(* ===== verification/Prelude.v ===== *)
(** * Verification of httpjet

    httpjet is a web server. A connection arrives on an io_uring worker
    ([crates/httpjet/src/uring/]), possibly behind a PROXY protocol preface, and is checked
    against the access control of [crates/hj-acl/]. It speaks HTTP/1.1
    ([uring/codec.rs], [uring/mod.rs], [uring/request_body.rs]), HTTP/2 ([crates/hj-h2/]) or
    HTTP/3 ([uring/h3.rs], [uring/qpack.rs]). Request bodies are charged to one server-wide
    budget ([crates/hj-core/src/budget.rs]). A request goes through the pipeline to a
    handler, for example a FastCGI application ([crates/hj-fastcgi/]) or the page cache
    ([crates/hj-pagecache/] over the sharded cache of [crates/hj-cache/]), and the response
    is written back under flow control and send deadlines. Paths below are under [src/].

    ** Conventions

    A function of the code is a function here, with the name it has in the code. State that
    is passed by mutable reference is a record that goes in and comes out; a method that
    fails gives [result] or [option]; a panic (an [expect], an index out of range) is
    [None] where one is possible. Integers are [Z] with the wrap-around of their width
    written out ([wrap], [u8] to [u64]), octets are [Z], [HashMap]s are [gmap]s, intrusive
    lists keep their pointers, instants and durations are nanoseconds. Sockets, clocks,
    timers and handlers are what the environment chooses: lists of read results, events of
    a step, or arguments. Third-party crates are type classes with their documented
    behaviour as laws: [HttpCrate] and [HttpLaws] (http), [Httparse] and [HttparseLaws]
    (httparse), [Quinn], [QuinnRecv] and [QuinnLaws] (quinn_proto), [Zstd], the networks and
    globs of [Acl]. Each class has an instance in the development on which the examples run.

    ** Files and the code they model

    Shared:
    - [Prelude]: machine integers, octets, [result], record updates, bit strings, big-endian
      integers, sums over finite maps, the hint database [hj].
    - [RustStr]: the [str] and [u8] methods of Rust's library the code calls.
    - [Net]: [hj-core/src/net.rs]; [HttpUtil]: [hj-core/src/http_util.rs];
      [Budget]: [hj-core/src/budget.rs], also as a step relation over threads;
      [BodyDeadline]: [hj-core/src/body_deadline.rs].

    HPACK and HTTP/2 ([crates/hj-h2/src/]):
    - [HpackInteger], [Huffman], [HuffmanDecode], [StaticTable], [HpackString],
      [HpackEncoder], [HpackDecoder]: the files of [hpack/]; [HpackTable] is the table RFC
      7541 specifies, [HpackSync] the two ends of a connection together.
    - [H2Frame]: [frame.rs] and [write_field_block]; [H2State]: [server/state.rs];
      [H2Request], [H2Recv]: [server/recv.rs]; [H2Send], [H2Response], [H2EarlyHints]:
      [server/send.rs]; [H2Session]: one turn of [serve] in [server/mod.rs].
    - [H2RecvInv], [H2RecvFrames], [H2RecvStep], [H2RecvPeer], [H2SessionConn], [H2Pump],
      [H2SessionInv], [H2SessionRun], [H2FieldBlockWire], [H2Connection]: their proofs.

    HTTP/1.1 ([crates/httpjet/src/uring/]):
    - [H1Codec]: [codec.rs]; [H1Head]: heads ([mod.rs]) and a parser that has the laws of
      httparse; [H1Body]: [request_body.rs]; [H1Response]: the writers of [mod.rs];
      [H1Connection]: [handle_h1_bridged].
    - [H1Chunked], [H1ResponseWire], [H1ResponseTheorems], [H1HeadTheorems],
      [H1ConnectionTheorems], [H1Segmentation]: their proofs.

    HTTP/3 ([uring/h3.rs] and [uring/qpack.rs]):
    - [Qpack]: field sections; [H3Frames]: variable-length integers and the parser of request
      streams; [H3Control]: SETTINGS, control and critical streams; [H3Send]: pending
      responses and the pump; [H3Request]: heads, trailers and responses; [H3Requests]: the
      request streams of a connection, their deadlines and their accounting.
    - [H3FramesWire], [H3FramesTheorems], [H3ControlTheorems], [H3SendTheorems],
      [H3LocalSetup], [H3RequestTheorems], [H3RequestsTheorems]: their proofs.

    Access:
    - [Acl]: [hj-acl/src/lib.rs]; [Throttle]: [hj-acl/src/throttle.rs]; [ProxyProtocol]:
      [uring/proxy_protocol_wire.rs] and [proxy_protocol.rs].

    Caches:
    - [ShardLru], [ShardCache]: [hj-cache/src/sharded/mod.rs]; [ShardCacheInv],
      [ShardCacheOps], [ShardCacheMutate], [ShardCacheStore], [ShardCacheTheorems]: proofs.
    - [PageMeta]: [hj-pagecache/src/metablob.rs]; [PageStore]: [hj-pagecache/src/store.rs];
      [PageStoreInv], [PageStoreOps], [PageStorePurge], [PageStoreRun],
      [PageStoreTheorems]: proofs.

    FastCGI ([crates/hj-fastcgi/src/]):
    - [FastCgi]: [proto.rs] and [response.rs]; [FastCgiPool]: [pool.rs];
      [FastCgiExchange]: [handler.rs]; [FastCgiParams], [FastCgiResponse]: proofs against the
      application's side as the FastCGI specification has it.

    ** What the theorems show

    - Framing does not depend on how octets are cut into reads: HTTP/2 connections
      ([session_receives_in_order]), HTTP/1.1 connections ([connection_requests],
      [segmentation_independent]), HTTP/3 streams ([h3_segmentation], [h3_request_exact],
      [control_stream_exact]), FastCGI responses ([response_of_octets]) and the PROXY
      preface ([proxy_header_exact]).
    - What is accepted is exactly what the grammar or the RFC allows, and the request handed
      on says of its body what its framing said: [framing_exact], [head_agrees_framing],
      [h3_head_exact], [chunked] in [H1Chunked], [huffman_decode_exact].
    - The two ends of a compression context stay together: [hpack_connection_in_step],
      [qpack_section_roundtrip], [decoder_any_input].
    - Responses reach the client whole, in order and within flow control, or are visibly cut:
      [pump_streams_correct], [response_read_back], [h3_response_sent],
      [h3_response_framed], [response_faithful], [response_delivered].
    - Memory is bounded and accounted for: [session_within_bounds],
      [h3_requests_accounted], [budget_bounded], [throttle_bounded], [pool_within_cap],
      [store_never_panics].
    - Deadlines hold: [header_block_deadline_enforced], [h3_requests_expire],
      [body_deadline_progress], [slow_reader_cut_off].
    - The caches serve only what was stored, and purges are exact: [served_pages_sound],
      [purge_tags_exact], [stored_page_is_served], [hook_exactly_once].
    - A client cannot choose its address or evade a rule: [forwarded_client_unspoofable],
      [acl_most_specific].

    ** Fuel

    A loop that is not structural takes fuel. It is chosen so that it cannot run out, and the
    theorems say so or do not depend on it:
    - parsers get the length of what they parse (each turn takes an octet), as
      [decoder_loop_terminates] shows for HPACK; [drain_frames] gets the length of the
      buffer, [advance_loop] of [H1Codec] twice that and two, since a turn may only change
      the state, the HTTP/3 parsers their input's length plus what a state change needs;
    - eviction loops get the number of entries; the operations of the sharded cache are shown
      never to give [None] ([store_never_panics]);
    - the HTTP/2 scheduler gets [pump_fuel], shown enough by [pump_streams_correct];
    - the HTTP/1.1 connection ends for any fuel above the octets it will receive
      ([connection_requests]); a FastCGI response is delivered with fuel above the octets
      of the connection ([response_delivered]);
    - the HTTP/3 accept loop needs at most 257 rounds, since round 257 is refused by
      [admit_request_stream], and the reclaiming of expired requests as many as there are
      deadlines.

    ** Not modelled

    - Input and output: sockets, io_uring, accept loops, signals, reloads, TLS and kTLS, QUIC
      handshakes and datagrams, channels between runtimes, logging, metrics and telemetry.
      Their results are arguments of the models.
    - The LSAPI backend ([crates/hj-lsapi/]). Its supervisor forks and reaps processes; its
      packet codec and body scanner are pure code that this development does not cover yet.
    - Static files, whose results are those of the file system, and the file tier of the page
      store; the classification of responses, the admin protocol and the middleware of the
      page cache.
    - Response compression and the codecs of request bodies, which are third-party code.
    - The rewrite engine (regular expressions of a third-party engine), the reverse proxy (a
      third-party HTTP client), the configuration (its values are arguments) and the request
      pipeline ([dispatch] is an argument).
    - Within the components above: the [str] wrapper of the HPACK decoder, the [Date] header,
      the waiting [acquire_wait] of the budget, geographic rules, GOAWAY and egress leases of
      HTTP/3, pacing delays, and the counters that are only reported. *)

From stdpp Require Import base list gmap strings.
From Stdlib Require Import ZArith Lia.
============================================================
### What you will do
From the top of the material above, print every line exactly, ending with the line that holds "budget ([crates/hj-core/src/budget.rs]). A".

### The completed task
(* ===== verification/Prelude.v ===== *)
(** * Verification of httpjet

    httpjet is a web server. A connection arrives on an io_uring worker
    ([crates/httpjet/src/uring/]), possibly behind a PROXY protocol preface, and is checked
    against the access control of [crates/hj-acl/]. It speaks HTTP/1.1
    ([uring/codec.rs], [uring/mod.rs], [uring/request_body.rs]), HTTP/2 ([crates/hj-h2/]) or
    HTTP/3 ([uring/h3.rs], [uring/qpack.rs]). Request bodies are charged to one server-wide
    budget ([crates/hj-core/src/budget.rs]). A request goes through the pipeline to a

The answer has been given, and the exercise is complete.